An Examination of Typological Variation in Susquehanna Riverfront Towns Public

As physical manifestations of culture and society, the typological form of towns can provide clues to less tangible factors associated with their development. While the dynamic nature of river-community relationships makes them inherently complex, a better understanding of the physical interface between town and stream can provide insight into design and planning that is responsive to a region's cultural landscapes. Largely shaped by its streams, the Susquehanna River Basin (the Basin) provides an opportunity to study how riverfront town typologies have developed. In particular, this study aims to examine how responses to a shared regional context have differentially influenced these physical relationships.
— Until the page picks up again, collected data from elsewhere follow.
(* ===== verification/ObjectSpec.v ===== *)
(** * ObjectSpec

    Properties of interfaces, reference counts and processes. *)

From S2P Require Import Prelude.
From S2P Require Import Memory.
From S2P Require Import World.
From S2P Require Import Object.

Section object_spec.
Context `{Platform} `{!Methods}.

(** Interfaces [a] and [b] of two different objects, both unplugged. *)
Record unplugged_pair (a b : intf_id) (ra rb : refid) (ia ib : interface)
    (ca cb : refcnt) (w : world) : Prop := {
  up_ne : a <> b /\ a <> I_null /\ b <> I_null /\ ra <> rb;
  up_null : exists i, w_intfs w !! I_null = Some i /\ intf_refcnt i = None;
  up_a : w_intfs w !! a = Some ia /\ intf_dest ia = I_null /\ intf_refcnt ia = Some ra;
  up_b : w_intfs w !! b = Some ib /\ intf_dest ib = I_null /\ intf_refcnt ib = Some rb;
  up_ra : w_refs w !! ra = Some ca /\ 0 <= ref_count ca;
  up_rb : w_refs w !! rb = Some cb /\ 0 <= ref_count cb }.

Lemma wp_plug_plug a b ra rb ia ib ca cb Q (w : world) :
  unplugged_pair a b ra rb ia ib ca cb w ->
  Q tt (set_w_intfs (<[b := set_intf_dest a ib]> (<[a := set_intf_dest b ia]> (w_intfs w)))
         (set_w_refs (<[ra := set_ref_count (ref_count ca + 1) ca]>
                        (<[rb := set_ref_count (ref_count cb + 1) cb]> (w_refs w))) w)) ->
  wp (intf_plug_plug a b) Q w.
Proof.
  intros [(Hab & Ha0 & Hb0 & Hr) (nl & Hn & Hnr) (Ha & Hda & Hra) (Hb & Hdb & Hrb)
    (Hca & Hca0) (Hcb & Hcb0)] HQ.
  unfold intf_plug_plug, intf_plug, intf_get, intf_put, get_intf, put_intf.
  repeat wstep. rewrite Hrb. repeat wstep. rewrite Hda. repeat wstep.
  rewrite Hnr. repeat wstep. rewrite Hra. repeat wstep. rewrite Hdb. repeat wstep.
  rewrite Hnr. repeat wstep. exact HQ.
Qed.

(** Plugging two interfaces into each other makes each the destination of
    the other and takes one reference to each object; unplugging both restores
    the interfaces and the reference counts. *)
Theorem plug_unplug_roundtrip a b ra rb ia ib ca cb (w : world) :
  unplugged_pair a b ra rb ia ib ca cb w ->
  wp (intf_plug_plug a b)
    (fun _ w1 =>
       w_intfs w1 !! a = Some (set_intf_dest b ia) /\
       w_intfs w1 !! b = Some (set_intf_dest a ib) /\
       w_refs w1 !! ra = Some (set_ref_count (ref_count ca + 1) ca) /\
       w_refs w1 !! rb = Some (set_ref_count (ref_count cb + 1) cb) /\
       wp (intf_unplug a ;; intf_unplug b)
         (fun _ w2 => w_intfs w2 = w_intfs w /\ w_refs w2 = w_refs w) w1) w.
Proof.
  intros Hup. eapply wp_plug_plug; [exact Hup|].
  destruct Hup as [(Hab & Ha0 & Hb0 & Hr) (nl & Hn & Hnr) (Ha & Hda & Hra) (Hb & Hdb & Hrb)
    (Hca & Hca0) (Hcb & Hcb0)].
  split_and!; [lk..|]. unfold intf_unplug, intf_put, get_intf, put_intf.
  repeat wstep. rewrite Hrb. repeat wstep. rewrite Hra. repeat wstep.
  rewrite !Z.add_simpl_r.
  replace (set_intf_dest I_null (set_intf_dest b ia)) with ia by (rewrite <- Hda; by destruct ia).
  replace (set_intf_dest I_null (set_intf_dest a ib)) with ib by (rewrite <- Hdb; by destruct ib).
  split; apply map_eq; intros x.
  - destruct (decide (x = a)) as [->|]; [|destruct (decide (x = b)) as [->|]];
      by simplify_map_eq.
  - destruct (decide (x = ra)) as [->|]; [|destruct (decide (x = rb)) as [->|]];
      simplify_map_eq; [by destruct ca|by destruct cb|done].
Qed.
End object_spec.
In its initial phase, a research framework was developed to guide the selection of case studies from riverfront towns throughout the Basin. This framework emphasized the important historic roles of county seats and was developed through a quantitative analysis of factors thought to contribute to their growth. A number of variables, including transportation infrastructure, institutions of higher education, and flood recurrence rates, were examined. A subsequent qualitative examination of riverfront town typologies that utilized mapping exercises, historical map/document review, and first-hand observation was then conducted. This latter process was extremely important to the interpretation of the previous quantitative results through the development of generalizable riverfront town typologies. Ultimately, the combination of quantitative and qualitative analytical processes aided in understanding the influence of the region's extensive stream network and provided insights into how waterfront design and planning initiatives might proceed within the region.